■ **SUPPLIED MATERIAL**:
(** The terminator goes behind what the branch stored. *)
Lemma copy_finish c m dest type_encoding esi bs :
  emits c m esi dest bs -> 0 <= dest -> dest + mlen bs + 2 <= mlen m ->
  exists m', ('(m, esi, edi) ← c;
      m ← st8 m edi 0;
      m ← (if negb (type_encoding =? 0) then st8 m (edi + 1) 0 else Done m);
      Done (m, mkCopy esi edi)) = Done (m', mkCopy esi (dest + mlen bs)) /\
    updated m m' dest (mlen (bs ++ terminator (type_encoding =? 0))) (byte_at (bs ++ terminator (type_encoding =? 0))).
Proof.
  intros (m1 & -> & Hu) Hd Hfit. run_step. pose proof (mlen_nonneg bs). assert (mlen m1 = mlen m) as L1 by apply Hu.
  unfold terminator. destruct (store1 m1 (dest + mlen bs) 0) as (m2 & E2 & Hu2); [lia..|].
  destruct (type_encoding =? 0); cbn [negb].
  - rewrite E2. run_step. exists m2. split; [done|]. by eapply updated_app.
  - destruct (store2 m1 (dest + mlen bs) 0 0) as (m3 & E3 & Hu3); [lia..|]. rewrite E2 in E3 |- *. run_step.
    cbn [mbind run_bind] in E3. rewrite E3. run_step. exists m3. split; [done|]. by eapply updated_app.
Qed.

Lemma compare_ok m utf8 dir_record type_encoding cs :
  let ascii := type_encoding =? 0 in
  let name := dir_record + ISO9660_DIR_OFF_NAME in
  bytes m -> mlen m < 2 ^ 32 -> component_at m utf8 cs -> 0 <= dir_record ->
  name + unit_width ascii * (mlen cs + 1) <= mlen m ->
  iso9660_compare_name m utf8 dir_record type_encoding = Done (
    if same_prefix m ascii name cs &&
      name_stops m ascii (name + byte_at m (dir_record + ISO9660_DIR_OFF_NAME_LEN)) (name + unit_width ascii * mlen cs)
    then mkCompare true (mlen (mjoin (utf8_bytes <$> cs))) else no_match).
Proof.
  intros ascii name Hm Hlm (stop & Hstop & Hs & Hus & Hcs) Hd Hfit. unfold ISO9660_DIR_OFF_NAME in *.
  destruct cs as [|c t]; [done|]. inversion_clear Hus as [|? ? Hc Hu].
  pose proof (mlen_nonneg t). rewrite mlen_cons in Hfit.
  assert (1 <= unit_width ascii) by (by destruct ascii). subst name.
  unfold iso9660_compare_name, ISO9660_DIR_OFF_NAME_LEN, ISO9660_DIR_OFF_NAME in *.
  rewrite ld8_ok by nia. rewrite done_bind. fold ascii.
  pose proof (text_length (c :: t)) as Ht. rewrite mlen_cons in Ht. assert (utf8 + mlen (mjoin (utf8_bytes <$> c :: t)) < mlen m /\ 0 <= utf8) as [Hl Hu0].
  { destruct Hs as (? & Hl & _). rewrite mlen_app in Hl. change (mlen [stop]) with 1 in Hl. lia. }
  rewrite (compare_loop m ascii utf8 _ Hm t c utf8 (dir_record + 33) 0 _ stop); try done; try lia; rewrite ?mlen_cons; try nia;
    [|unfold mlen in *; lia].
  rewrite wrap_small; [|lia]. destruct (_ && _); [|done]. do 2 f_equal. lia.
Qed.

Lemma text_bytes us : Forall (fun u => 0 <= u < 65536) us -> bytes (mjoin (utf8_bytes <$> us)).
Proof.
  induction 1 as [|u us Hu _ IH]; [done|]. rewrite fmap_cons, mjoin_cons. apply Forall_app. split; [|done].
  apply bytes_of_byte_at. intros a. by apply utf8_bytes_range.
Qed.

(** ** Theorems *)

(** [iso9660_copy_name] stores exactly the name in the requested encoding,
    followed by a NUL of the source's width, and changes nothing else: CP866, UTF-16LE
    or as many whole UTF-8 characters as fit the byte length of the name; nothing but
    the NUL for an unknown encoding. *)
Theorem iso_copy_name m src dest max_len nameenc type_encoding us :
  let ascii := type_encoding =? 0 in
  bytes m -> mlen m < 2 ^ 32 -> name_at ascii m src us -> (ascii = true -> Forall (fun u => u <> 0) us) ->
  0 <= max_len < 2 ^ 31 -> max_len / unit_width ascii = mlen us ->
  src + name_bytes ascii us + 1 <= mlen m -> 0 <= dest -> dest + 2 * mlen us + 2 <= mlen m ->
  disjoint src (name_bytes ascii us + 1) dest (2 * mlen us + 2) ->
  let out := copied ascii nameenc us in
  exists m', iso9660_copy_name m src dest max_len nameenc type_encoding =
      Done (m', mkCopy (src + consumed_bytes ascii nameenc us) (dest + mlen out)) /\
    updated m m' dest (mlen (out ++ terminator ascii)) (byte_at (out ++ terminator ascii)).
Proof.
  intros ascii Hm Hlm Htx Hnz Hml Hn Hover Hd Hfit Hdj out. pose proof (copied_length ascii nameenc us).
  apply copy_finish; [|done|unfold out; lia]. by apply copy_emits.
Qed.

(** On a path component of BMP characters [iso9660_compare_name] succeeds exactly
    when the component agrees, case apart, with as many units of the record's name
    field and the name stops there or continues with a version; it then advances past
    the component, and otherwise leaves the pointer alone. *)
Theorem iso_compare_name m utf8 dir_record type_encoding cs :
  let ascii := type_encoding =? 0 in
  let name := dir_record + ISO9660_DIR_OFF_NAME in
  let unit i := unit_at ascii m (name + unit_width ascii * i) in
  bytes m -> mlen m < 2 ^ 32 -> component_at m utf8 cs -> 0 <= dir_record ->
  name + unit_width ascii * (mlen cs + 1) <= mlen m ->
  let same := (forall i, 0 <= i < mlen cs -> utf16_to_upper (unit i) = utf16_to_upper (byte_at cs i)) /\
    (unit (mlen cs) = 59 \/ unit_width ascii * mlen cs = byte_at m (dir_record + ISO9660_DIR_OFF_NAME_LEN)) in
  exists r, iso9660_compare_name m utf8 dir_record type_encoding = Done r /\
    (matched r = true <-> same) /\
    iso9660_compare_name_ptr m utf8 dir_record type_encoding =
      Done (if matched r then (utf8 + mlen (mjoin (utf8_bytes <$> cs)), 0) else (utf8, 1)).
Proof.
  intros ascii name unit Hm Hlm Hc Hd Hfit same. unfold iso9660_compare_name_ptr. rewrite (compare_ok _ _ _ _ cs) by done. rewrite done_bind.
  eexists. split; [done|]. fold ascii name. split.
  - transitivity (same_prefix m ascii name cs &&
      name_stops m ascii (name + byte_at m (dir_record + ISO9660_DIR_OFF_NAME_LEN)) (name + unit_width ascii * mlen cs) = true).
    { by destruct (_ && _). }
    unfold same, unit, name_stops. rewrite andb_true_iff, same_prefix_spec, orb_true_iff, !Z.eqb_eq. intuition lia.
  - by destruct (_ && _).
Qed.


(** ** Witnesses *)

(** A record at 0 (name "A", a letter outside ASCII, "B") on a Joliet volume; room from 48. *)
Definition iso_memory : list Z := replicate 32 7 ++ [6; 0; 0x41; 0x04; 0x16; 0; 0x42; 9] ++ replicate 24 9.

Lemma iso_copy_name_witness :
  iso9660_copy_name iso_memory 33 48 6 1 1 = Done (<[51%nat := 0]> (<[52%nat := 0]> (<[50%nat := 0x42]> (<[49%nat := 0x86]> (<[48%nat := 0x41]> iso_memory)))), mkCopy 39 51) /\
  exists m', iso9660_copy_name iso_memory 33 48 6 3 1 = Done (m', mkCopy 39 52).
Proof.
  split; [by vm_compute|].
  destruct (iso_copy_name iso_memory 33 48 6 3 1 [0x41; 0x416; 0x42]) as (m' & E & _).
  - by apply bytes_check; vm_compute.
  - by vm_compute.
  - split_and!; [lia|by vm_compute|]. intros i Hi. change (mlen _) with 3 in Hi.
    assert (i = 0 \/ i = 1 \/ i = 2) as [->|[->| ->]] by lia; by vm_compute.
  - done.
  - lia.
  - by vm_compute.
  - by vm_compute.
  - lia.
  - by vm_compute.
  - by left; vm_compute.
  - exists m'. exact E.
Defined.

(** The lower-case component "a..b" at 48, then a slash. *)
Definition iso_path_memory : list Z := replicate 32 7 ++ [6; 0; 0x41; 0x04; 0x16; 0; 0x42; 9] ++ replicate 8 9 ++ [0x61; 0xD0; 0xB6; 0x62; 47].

■ **PROBLEM**:
From the line containing "(** ** Witnesses *)" through the final line of the listing above, retype every line exactly; leave out everything else.

■ **WRITTEN RESPONSE**:
(** ** Witnesses *)

(** A record at 0 (name "A", a letter outside ASCII, "B") on a Joliet volume; room from 48. *)
Definition iso_memory : list Z := replicate 32 7 ++ [6; 0; 0x41; 0x04; 0x16; 0; 0x42; 9] ++ replicate 24 9.

Lemma iso_copy_name_witness :
  iso9660_copy_name iso_memory 33 48 6 1 1 = Done (<[51%nat := 0]> (<[52%nat := 0]> (<[50%nat := 0x42]> (<[49%nat := 0x86]> (<[48%nat := 0x41]> iso_memory)))), mkCopy 39 51) /\
  exists m', iso9660_copy_name iso_memory 33 48 6 3 1 = Done (m', mkCopy 39 52).
Proof.
  split; [by vm_compute|].
  destruct (iso_copy_name iso_memory 33 48 6 3 1 [0x41; 0x416; 0x42]) as (m' & E & _).
  - by apply bytes_check; vm_compute.
  - by vm_compute.
  - split_and!; [lia|by vm_compute|]. intros i Hi. change (mlen _) with 3 in Hi.
    assert (i = 0 \/ i = 1 \/ i = 2) as [->|[->| ->]] by lia; by vm_compute.
  - done.
  - lia.
  - by vm_compute.
  - by vm_compute.
  - lia.
  - by vm_compute.
  - by left; vm_compute.
  - exists m'. exact E.
Defined.

(** The lower-case component "a..b" at 48, then a slash. *)
Definition iso_path_memory : list Z := replicate 32 7 ++ [6; 0; 0x41; 0x04; 0x16; 0; 0x42; 9] ++ replicate 8 9 ++ [0x61; 0xD0; 0xB6; 0x62; 47].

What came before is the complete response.